• **Exercise directions**: Below are records; count the lines that contain "constructor" and state only that count.

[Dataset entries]
-------
(* ===== verification/Base64.v ===== *)
(** * Base64, as the serial framing uses it

    [transports/serial/base64.hpp]. A symbol is the byte of its character. The
    caller's output buffer is its size: the functions return the bytes they
    write into it. *)

From S2P Require Import Prelude.

(** [base64_encoded_size]. *)
Definition base64_encoded_size (raw : nat) : nat := ((raw + 2) / 3 * 4)%nat.

(** [base64_max_decoded_size]. *)
Definition base64_max_decoded_size (chars : nat) : nat := (chars / 4 * 3)%nat.

(** [kAlphabet]: A to Z, a to z, 0 to 9, plus and slash. *)
Definition kAlphabet : bytes :=
  seqZ 65 26 ++ seqZ 97 26 ++ seqZ 48 10 ++ [43; 47].

(** [kAlphabet[i]], for [i] below 64. *)
Definition symbol_of (i : Z) : Z := nth (Z.to_nat i) kAlphabet 0.

(** The padding character. *)
Definition pad : Z := 61.

(** The scan of [base64_value]. *)
Fixpoint value_from (i : Z) (l : bytes) (symbol : Z) : Z :=
  match l with
  | [] => -1
  | a :: l' => if a =? symbol then i else value_from (i + 1) l' symbol
  end.

(** [base64_value]. *)
Definition base64_value (symbol : Z) : Z := value_from 0 kAlphabet symbol.

(** The 24 bits of a group, missing bytes as zero. *)
Definition triple (b0 b1 b2 : Z) : Z := Z.lor (Z.lor (Z.shiftl b0 16) (Z.shiftl b1 8)) b2.

(** The character for the six bits of [t] from [shift] up. *)
Definition sextet (t shift : Z) : Z := symbol_of (Z.land (Z.shiftr t shift) 63).

(** The loop of [base64_encode]. *)
Fixpoint encode_loop (l : bytes) : bytes :=
  match l with
  | [] => []
  | [b0] => let t := triple b0 0 0 in [sextet t 18; sextet t 12; pad; pad]
  | [b0; b1] => let t := triple b0 b1 0 in [sextet t 18; sextet t 12; sextet t 6; pad]
  | b0 :: b1 :: b2 :: l' =>
      let t := triple b0 b1 b2 in
      [sextet t 18; sextet t 12; sextet t 6; sextet t 0] ++ encode_loop l'
  end.

(** [base64_encode]: the characters written, none when the buffer is too small. *)
Definition base64_encode (l : bytes) (out_size : nat) : bytes :=
  let needed := base64_encoded_size (length l) in
  if (needed =? 0)%nat || (out_size <? needed)%nat then [] else encode_loop l.

(** The inner loop of [base64_decode], from symbol [j] of the quartet on: the
    bits gathered and the number of bytes they hold, or a refusal. *)
Fixpoint quartet_loop (final_quartet : bool) (j : nat) (symbols : bytes) (quad : Z)
  : option (Z * nat) :=
  match symbols with
  | [] => Some (quad, 3%nat)
  | symbol :: rest =>
      if symbol =? pad then
        if negb final_quartet || (j <? 2)%nat then None
        else if (j =? 2)%nat && negb (bool_decide (head rest = Some pad)) then None
        else Some (wrap 32 (Z.shiftl quad ((4 - Z.of_nat j) * 6)), (j - 1)%nat)
      else
        let value := base64_value symbol in
        if value <? 0 then None
        else quartet_loop final_quartet (S j) rest (wrap 32 (Z.lor (Z.shiftl quad 6) value))
  end.

(** The bytes a quartet holds. *)
Definition quartet_bytes (quad : Z) (bytes_here : nat) : bytes :=
  (fun k => Z.land (Z.shiftr quad (16 - 8 * Z.of_nat k)) 255) <$> seq 0 bytes_here.

(** The outer loop of [base64_decode]. *)
Fixpoint decode_loop (l : bytes) : option bytes :=
  match l with
  | [] => Some []
  | s0 :: s1 :: s2 :: s3 :: l' =>
      match quartet_loop (bool_decide (l' = [])) 0 [s0; s1; s2; s3] 0 with
      | None => None
      | Some (quad, n) =>
          match decode_loop l' with
          | None => None
          | Some rest => Some (quartet_bytes quad n ++ rest)
          end
      end
  | _ => None
  end.

(** [base64_decode]. *)
Definition base64_decode (l : bytes) (out_size : nat) : option bytes :=
  if negb (length l mod 4 =? 0)%nat then None
  else if (out_size <? base64_max_decoded_size (length l))%nat then None
  else decode_loop l.

Example base64_man : base64_encode [77; 97; 110] 4 = [84; 87; 70; 117].
Proof. reflexivity. Qed.

(** ** Lemmas *)

Lemma symbol_value i :
  0 <= i < 64 -> base64_value (symbol_of i) = i /\ u8 (symbol_of i) /\
    symbol_of i <> pad /\ symbol_of i <> 10 /\ symbol_of i <> 13.
Proof.
  intros Hi.
  pose proof (check_below 64 (fun i => (base64_value (symbol_of i) =? i) && fitsb 8 (symbol_of i) &&
    negb (symbol_of i =? pad) && negb (symbol_of i =? 10) && negb (symbol_of i =? 13)) i
    ltac:(vm_compute; reflexivity) Hi) as H. simpl in H.
  bool_to_prop. split_and!; try done. by apply fitsb_spec.
Qed.

(** A group's bits as a number. *)
Lemma triple_value b0 b1 b2 :
  u8 b0 -> u8 b1 -> u8 b2 -> triple b0 b1 b2 = b0 * 65536 + b1 * 256 + b2.
Proof.
  unfold fits. intros. unfold triple.
  replace (Z.lor (Z.shiftl b0 16) (Z.shiftl b1 8)) with (Z.shiftl (b0 * 256 + b1) 8).
  - rewrite lor_shiftl_add by lia. change (2 ^ 8) with 256. lia.
  - replace (b0 * 256 + b1) with (Z.lor (Z.shiftl b0 8) b1) by (rewrite lor_shiftl_add; lia).
    by rewrite Z.shiftl_lor, Z.shiftl_shiftl by lia.
Qed.

Lemma sextet_value t shift :
  0 <= shift -> sextet t shift = symbol_of (t / 2 ^ shift mod 64) /\ 0 <= t / 2 ^ shift mod 64 < 64.
Proof.
  intros Hs. unfold sextet. change 63 with (Z.ones 6). rewrite Z.land_ones by lia.
  rewrite Z.shiftr_div_pow2 by lia. split; [done|]. apply Z.mod_pos_bound. lia.
Qed.

Lemma quad_push quad v :
  0 <= quad < 2 ^ 18 -> 0 <= v < 64 -> wrap 32 (Z.lor (Z.shiftl quad 6) v) = quad * 64 + v.
Proof.
  intros Hq Hv. rewrite lor_shiftl_add by lia. apply wrap_fits. unfold fits. lia.
Qed.

(** One symbol of the alphabet consumed. *)
Lemma quartet_symbol final j i rest quad :
  0 <= i < 64 -> 0 <= quad < 2 ^ 18 ->
  quartet_loop final j (symbol_of i :: rest) quad = quartet_loop final (S j) rest (quad * 64 + i).
Proof.
  intros Hi Hq. destruct (symbol_value i Hi) as (Hv & _ & Hp & _). cbn [quartet_loop].
  rewrite (proj2 (Z.eqb_neq _ _) Hp), Hv. destruct (Z.ltb_spec i 0); [lia|]. by rewrite quad_push.
Qed.

(** The bytes of the bits gathered. *)
Lemma quartet_bytes_3 quad :
  quartet_bytes quad 3 = [quad / 65536 mod 256; quad / 256 mod 256; quad mod 256].
Proof.
  unfold quartet_bytes. cbn [seq fmap list_fmap]. rewrite !land_255, !Z.shiftr_div_pow2 by lia.
  cbn. by rewrite Z.div_1_r.
Qed.

(** A quartet of six-bit digits. *)
Lemma quartet_full final d0 d1 d2 d3 :
  0 <= d0 < 64 -> 0 <= d1 < 64 -> 0 <= d2 < 64 -> 0 <= d3 < 64 ->
  quartet_loop final 0 [symbol_of d0; symbol_of d1; symbol_of d2; symbol_of d3] 0
  = Some (((d0 * 64 + d1) * 64 + d2) * 64 + d3, 3%nat).
Proof. intros. rewrite !quartet_symbol by lia. done. Qed.

Lemma quartet_two d0 d1 :
  0 <= d0 < 64 -> 0 <= d1 < 64 ->
  quartet_loop true 0 [symbol_of d0; symbol_of d1; pad; pad] 0
  = Some ((d0 * 64 + d1) * 4096, 1%nat).
Proof.
  intros. rewrite !quartet_symbol by lia. cbn [quartet_loop]. rewrite Z.eqb_refl. cbn.
  rewrite Z.shiftl_mul_pow2 by lia. rewrite wrap_fits by (unfold fits; lia). done.
Qed.

Lemma quartet_three d0 d1 d2 :
  0 <= d0 < 64 -> 0 <= d1 < 64 -> 0 <= d2 < 64 ->
  quartet_loop true 0 [symbol_of d0; symbol_of d1; symbol_of d2; pad] 0
  = Some (((d0 * 64 + d1) * 64 + d2) * 64, 2%nat).
Proof.
  intros. rewrite !quartet_symbol by lia. cbn [quartet_loop]. rewrite Z.eqb_refl. cbn.
  rewrite Z.shiftl_mul_pow2 by lia. rewrite wrap_fits by (unfold fits; lia). done.
Qed.

(** A group encoded and decoded: the digits are those of the 24 bits. *)
Lemma decode_group b0 b1 b2 l :
  u8 b0 -> u8 b1 -> u8 b2 ->
  decode_loop (encode_loop (b0 :: b1 :: b2 :: l)) =
    match decode_loop (encode_loop l) with
    | Some rest => Some (b0 :: b1 :: b2 :: rest)
    | None => None
    end.
Proof.
  intros H0 H1 H2. cbn [encode_loop app]. rewrite triple_value by done. unfold fits in *.
  set (t := b0 * 65536 + b1 * 256 + b2).
  destruct (sextet_value t 18 ltac:(lia)) as [-> ?]. destruct (sextet_value t 12 ltac:(lia)) as [-> ?].
  destruct (sextet_value t 6 ltac:(lia)) as [-> ?]. destruct (sextet_value t 0 ltac:(lia)) as [-> ?].
  cbn [decode_loop]. rewrite quartet_full by lia. rewrite quartet_bytes_3.
  destruct (decode_loop (encode_loop l)); [|done]. do 2 f_equal.
  change (2 ^ 18) with 262144 in *. change (2 ^ 12) with 4096 in *. change (2 ^ 6) with 64 in *.
  change (2 ^ 0) with 1 in *.
  assert (((t / 262144 mod 64 * 64 + t / 4096 mod 64) * 64 + t / 64 mod 64) * 64 + t / 1 mod 64 = t) as ->.
  { subst t. Z.div_mod_to_equations. lia. }
  subst t. cbn [app]. repeat f_equal; Z.div_mod_to_equations; lia.
Qed.

Lemma decode_encode_loop l : byte_list l -> decode_loop (encode_loop l) = Some l.
Proof.
  induction l as [l IH] using (induction_ltof1 _ length). intros Hl. unfold ltof in IH.
  destruct l as [|b0 [|b1 [|b2 l]]]; [done| | |].
  - inversion Hl as [|? ? H0 _]; subst. cbn [encode_loop]. rewrite triple_value by done. unfold fits in *.
    set (t := b0 * 65536 + 0 * 256 + 0).
    destruct (sextet_value t 18 ltac:(lia)) as [-> ?]. destruct (sextet_value t 12 ltac:(lia)) as [-> ?].
    cbn [decode_loop]. rewrite bool_decide_eq_true_2 by done. rewrite quartet_two by lia.
    unfold quartet_bytes. cbn [seq fmap list_fmap app]. rewrite land_255, Z.shiftr_div_pow2 by lia.
    do 2 f_equal. subst t. cbn. Z.div_mod_to_equations. lia.
  - inversion Hl as [|? ? H0 Hl']; subst. inversion Hl' as [|? ? H1 _]; subst.
    cbn [encode_loop]. rewrite triple_value by done. unfold fits in *.
    set (t := b0 * 65536 + b1 * 256 + 0).
    destruct (sextet_value t 18 ltac:(lia)) as [-> ?]. destruct (sextet_value t 12 ltac:(lia)) as [-> ?].
    destruct (sextet_value t 6 ltac:(lia)) as [-> ?].
    cbn [decode_loop]. rewrite bool_decide_eq_true_2 by done. rewrite quartet_three by lia.
    unfold quartet_bytes. cbn [seq fmap list_fmap app]. rewrite !land_255, !Z.shiftr_div_pow2 by lia.
    subst t. cbn. repeat f_equal; Z.div_mod_to_equations; lia.
  - inversion Hl as [|? ? H0 Hl1]; subst. inversion Hl1 as [|? ? H1 Hl2]; subst.
    inversion Hl2 as [|? ? H2 Hl3]; subst.
    rewrite decode_group by done. rewrite IH; [done|simpl; lia|done].
Qed.

(** ** Sizes and characters *)

Lemma encode_loop_app l1 l2 :
  (length l1 mod 3 = 0)%nat -> encode_loop (l1 ++ l2) = encode_loop l1 ++ encode_loop l2.
Proof.
  induction l1 as [l1 IH] using (induction_ltof1 _ length). unfold ltof in IH. intros Hm.
  destruct l1 as [|b0 [|b1 [|b2 l1]]]; [done|done|done|].
  cbn [app encode_loop]. rewrite IH; [done|simpl; lia|].
  cbn [length] in Hm. replace (S (S (S (length l1)))) with (length l1 + 1 * 3)%nat in Hm by lia.
  by rewrite Nat.Div0.mod_add in Hm.
Qed.

Lemma encode_loop_length l : length (encode_loop l) = base64_encoded_size (length l).
Proof.
  unfold base64_encoded_size.
  induction l as [l IH] using (induction_ltof1 _ length). unfold ltof in IH.
  destruct l as [|b0 [|b1 [|b2 l]]]; [done|done|done|].
  cbn [encode_loop]. rewrite length_app, IH by (simpl; lia). cbn [length].
  replace (S (S (S (length l))) + 2)%nat with (length l + 2 + 1 * 3)%nat by lia.
  rewrite Nat.div_add by lia. lia.
Qed.

Lemma base64_encoded_size_groups n : base64_encoded_size (3 * n) = (4 * n)%nat.
Proof.
  unfold base64_encoded_size. replace (3 * n + 2)%nat with (2 + n * 3)%nat by lia.
  rewrite Nat.div_add by lia.
  change (2 / 3)%nat with 0%nat. lia.
Qed.

(** No character of an encoding ends a line. *)
Lemma encode_loop_chars l :
  Forall (fun c => u8 c /\ c <> 10 /\ c <> 13) (encode_loop l).
Proof.
  assert (forall t shift, 0 <= shift ->
    u8 (sextet t shift) /\ sextet t shift <> 10 /\ sextet t shift <> 13) as Hs.
  { intros t shift Hsh. destruct (sextet_value t shift Hsh) as [-> Hr].
    destruct (symbol_value _ Hr) as (_ & ? & _ & ? & ?). done. }
  assert (u8 pad /\ pad <> 10 /\ pad <> 13) as Hp by (unfold pad, fits; lia).
  induction l as [l IH] using (induction_ltof1 _ length). unfold ltof in IH.
  destruct l as [|b0 [|b1 [|b2 l]]]; cbn [encode_loop].
  - constructor.
  - repeat constructor; try apply Hs; try apply Hp; lia.
  - repeat constructor; try apply Hs; try apply Hp; lia.
  - apply Forall_app_2; [repeat constructor; apply Hs; lia|apply IH; simpl; lia].
Qed.

(** A group of bytes that fits the buffer is encoded whole. *)
Lemma base64_encode_fits l out_size :
  l <> [] -> (base64_encoded_size (length l) <= out_size)%nat -> base64_encode l out_size = encode_loop l.
Proof.
  intros Hl Ho. unfold base64_encode. destruct (Nat.eqb_spec (base64_encoded_size (length l)) 0) as [He|].
  - rewrite <- encode_loop_length in He. by destruct l as [|b0 [|b1 [|b2 l]]].
  - cbn [orb]. destruct (Nat.ltb_spec out_size (base64_encoded_size (length l))); [lia|done].
Qed.

(** Decoding gives back what was encoded. *)
Lemma base64_roundtrip l out_size :
  byte_list l -> (base64_encoded_size (length l) / 4 * 3 <= out_size)%nat ->
  base64_decode (encode_loop l) out_size = Some l.
Proof.
  intros Hl Ho. unfold base64_decode, base64_max_decoded_size. rewrite encode_loop_length.
  unfold base64_encoded_size at 1. rewrite Nat.Div0.mod_mul. cbn [Nat.eqb negb].
  destruct (Nat.ltb_spec out_size (base64_encoded_size (length l) / 4 * 3)); [lia|].
  by apply decode_encode_loop.
Qed.

(** What decodes is never longer than the room asked for. *)
Lemma quartet_loop_bytes final j symbols quad q n :
  (j + length symbols <= 4)%nat -> quartet_loop final j symbols quad = Some (q, n) -> (n <= 3)%nat.
Proof.
  revert j quad. induction symbols as [|s symbols IH]; intros j quad Hj; cbn [quartet_loop].
  { intros [= _ <-]. lia. }
  simpl in Hj. destruct (s =? pad).
  - repeat (case_match; [done|]). intros [= _ <-]. lia.
  - case_match; [done|]. apply IH. lia.
Qed.

Lemma decode_loop_length l d :
  decode_loop l = Some d -> (length d <= length l / 4 * 3)%nat.
Proof.
  revert d. induction l as [l IH] using (induction_ltof1 _ length). unfold ltof in IH. intros d.
  destruct l as [|s0 [|s1 [|s2 [|s3 l]]]]; try done; [by intros [= <-]|].
  cbn [decode_loop]. destruct (quartet_loop _ _ _ _) as [[q n]|] eqn:Eq; [|done].
  destruct (decode_loop l) as [rest|] eqn:Er; [|done]. intros [= <-].
  apply quartet_loop_bytes in Eq; [|simpl; lia].
  apply IH in Er; [|simpl; lia]. unfold quartet_bytes. rewrite length_app, length_fmap, length_seq.
  cbn [length]. replace (S (S (S (S (length l))))) with (length l + 1 * 4)%nat by lia.
  rewrite Nat.div_add by lia. lia.
Qed.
-------
• **Response below**: 4